### RECORD EXTRACTS
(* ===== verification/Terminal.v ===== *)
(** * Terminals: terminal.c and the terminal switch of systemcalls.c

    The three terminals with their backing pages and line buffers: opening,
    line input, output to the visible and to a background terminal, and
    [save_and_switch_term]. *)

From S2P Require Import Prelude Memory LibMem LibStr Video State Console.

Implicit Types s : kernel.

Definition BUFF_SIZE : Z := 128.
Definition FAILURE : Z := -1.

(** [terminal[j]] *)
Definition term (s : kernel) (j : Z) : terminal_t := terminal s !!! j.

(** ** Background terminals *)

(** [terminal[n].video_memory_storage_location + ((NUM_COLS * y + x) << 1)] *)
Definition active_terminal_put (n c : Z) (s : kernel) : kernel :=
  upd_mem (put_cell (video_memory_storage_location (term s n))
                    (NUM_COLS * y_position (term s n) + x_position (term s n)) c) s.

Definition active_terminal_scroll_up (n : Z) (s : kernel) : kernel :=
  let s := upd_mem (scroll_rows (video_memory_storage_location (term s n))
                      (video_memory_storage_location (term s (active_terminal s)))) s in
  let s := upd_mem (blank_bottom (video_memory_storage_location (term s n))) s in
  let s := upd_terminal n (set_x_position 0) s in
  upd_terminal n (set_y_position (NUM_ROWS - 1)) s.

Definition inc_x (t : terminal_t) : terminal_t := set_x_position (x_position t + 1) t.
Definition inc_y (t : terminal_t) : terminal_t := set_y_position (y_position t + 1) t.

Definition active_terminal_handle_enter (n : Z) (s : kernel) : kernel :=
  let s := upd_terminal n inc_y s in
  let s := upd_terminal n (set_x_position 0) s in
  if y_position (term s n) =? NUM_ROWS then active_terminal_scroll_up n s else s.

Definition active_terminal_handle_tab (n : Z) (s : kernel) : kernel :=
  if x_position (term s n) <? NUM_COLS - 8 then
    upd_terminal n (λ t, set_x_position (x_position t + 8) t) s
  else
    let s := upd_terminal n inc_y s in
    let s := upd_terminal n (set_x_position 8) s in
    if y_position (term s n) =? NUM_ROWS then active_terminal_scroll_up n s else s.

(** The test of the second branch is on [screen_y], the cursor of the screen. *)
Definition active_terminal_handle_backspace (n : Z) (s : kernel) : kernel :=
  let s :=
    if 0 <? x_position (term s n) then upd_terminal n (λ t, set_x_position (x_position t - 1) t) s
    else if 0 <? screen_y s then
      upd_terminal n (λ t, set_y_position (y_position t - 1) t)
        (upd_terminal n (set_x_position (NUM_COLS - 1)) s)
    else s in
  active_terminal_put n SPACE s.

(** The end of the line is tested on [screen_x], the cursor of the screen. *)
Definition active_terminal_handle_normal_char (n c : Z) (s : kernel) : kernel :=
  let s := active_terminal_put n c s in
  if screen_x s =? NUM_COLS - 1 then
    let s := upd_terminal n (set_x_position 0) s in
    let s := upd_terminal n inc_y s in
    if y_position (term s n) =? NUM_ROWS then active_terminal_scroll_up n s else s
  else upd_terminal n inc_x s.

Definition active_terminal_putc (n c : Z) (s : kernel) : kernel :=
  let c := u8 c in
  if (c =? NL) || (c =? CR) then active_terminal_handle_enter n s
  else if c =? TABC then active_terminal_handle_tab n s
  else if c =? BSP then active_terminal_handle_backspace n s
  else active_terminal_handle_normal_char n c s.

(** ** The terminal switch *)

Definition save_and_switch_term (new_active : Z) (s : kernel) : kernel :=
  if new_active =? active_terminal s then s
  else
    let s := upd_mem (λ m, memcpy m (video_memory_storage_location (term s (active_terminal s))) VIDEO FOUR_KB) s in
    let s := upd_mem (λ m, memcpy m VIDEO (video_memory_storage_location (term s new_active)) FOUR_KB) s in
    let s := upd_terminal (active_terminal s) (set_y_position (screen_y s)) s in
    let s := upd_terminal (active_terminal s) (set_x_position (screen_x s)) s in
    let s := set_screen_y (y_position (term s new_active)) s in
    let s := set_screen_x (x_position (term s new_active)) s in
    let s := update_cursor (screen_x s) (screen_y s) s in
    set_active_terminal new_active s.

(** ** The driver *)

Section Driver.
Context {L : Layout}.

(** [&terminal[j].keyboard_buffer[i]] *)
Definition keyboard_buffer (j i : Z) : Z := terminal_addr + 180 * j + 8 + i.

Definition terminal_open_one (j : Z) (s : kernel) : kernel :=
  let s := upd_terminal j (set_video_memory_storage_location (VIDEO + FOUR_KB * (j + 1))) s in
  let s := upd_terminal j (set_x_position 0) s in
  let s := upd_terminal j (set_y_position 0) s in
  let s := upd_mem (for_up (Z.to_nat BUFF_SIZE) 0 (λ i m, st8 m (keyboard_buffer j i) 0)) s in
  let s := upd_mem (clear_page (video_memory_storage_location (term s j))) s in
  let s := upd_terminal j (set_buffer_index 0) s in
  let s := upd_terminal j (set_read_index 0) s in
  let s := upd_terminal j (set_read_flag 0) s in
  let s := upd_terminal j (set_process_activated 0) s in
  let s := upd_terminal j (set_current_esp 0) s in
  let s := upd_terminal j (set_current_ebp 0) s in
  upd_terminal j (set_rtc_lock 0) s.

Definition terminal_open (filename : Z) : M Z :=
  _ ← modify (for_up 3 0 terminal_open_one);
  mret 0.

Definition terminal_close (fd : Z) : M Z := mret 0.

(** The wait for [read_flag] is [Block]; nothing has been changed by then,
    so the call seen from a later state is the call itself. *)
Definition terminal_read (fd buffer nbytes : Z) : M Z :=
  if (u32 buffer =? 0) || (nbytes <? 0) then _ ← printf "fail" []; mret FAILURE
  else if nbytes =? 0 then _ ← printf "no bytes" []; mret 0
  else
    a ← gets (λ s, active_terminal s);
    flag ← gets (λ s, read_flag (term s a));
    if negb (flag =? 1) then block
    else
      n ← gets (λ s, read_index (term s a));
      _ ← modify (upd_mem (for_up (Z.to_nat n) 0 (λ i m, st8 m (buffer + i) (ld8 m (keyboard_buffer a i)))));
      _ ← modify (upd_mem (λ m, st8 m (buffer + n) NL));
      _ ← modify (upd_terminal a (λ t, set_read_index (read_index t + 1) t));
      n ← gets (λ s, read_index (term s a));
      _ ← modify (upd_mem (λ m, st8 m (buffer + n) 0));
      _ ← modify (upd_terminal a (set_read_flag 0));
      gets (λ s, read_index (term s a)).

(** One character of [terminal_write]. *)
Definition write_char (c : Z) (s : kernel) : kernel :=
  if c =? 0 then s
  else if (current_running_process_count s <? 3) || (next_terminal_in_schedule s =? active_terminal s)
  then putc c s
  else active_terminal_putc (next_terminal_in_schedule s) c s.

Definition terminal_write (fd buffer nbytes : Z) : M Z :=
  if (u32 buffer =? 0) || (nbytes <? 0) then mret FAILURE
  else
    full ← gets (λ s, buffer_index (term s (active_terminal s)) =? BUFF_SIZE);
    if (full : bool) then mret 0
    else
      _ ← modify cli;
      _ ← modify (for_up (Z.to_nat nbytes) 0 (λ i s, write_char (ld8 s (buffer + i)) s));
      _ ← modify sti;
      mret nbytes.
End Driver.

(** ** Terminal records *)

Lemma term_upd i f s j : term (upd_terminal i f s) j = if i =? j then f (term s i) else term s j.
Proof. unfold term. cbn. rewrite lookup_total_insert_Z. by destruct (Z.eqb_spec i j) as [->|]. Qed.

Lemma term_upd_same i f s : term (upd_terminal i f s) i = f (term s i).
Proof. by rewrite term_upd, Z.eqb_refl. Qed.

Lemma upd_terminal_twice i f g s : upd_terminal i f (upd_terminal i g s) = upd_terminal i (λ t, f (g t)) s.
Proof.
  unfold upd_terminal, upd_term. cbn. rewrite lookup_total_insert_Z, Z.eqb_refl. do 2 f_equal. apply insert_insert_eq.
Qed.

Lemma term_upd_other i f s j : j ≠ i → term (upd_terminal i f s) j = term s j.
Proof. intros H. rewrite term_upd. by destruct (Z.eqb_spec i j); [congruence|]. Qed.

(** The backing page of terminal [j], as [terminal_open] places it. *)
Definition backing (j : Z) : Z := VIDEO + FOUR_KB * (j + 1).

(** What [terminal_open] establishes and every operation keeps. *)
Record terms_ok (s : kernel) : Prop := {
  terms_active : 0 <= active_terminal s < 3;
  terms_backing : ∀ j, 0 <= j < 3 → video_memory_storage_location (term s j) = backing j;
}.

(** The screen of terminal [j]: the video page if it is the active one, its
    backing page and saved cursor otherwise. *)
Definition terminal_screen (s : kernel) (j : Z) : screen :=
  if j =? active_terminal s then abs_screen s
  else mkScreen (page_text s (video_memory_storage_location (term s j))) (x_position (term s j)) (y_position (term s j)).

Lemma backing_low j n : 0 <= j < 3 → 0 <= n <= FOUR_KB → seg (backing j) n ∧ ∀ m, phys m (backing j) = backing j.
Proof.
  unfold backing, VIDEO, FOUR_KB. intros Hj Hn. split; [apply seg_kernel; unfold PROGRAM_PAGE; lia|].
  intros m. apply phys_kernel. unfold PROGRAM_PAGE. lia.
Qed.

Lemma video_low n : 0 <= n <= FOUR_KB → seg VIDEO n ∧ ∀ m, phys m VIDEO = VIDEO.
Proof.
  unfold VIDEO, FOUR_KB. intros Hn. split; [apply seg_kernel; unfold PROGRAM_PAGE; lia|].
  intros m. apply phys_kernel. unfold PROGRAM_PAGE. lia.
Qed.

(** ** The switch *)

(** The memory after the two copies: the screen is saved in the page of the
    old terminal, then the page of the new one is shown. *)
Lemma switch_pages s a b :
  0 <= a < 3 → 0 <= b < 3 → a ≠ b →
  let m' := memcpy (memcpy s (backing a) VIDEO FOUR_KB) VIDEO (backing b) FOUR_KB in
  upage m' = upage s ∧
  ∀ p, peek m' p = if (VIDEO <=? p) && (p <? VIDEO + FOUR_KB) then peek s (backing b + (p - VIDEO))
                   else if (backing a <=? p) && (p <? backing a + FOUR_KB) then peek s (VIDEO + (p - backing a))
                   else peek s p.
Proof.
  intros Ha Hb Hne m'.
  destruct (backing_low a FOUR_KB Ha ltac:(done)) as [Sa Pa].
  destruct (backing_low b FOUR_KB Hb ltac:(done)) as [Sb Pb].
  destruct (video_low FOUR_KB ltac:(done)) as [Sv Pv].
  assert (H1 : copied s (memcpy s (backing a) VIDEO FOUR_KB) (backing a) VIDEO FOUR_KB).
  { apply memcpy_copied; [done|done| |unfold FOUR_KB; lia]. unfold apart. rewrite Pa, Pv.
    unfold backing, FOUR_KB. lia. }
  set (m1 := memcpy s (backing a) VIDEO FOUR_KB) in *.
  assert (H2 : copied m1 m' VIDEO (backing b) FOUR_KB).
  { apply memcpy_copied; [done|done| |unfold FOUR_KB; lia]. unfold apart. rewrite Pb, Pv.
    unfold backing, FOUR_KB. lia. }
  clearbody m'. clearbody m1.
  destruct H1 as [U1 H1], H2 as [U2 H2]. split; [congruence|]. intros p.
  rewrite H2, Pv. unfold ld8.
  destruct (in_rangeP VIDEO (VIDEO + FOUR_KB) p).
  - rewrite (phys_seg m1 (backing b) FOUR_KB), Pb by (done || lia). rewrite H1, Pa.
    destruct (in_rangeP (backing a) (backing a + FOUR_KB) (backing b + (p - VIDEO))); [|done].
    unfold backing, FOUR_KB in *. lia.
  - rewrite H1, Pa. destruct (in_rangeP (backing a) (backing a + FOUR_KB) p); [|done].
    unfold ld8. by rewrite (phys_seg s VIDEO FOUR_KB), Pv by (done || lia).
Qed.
######
(HOW TO COMPLETE THIS TASK): Beginning with the line containing "let s := upd_terminal (active_terminal s) (set_y_position" in the material above, copy every line exactly until you have copied the line containing "let s := upd_terminal j (set_video_memory_storage_location".

(TASK OUTPUT):
    let s := upd_terminal (active_terminal s) (set_y_position (screen_y s)) s in
    let s := upd_terminal (active_terminal s) (set_x_position (screen_x s)) s in
    let s := set_screen_y (y_position (term s new_active)) s in
    let s := set_screen_x (x_position (term s new_active)) s in
    let s := update_cursor (screen_x s) (screen_y s) s in
    set_active_terminal new_active s.

(** ** The driver *)

Section Driver.
Context {L : Layout}.

(** [&terminal[j].keyboard_buffer[i]] *)
Definition keyboard_buffer (j i : Z) : Z := terminal_addr + 180 * j + 8 + i.

Definition terminal_open_one (j : Z) (s : kernel) : kernel :=
  let s := upd_terminal j (set_video_memory_storage_location (VIDEO + FOUR_KB * (j + 1))) s in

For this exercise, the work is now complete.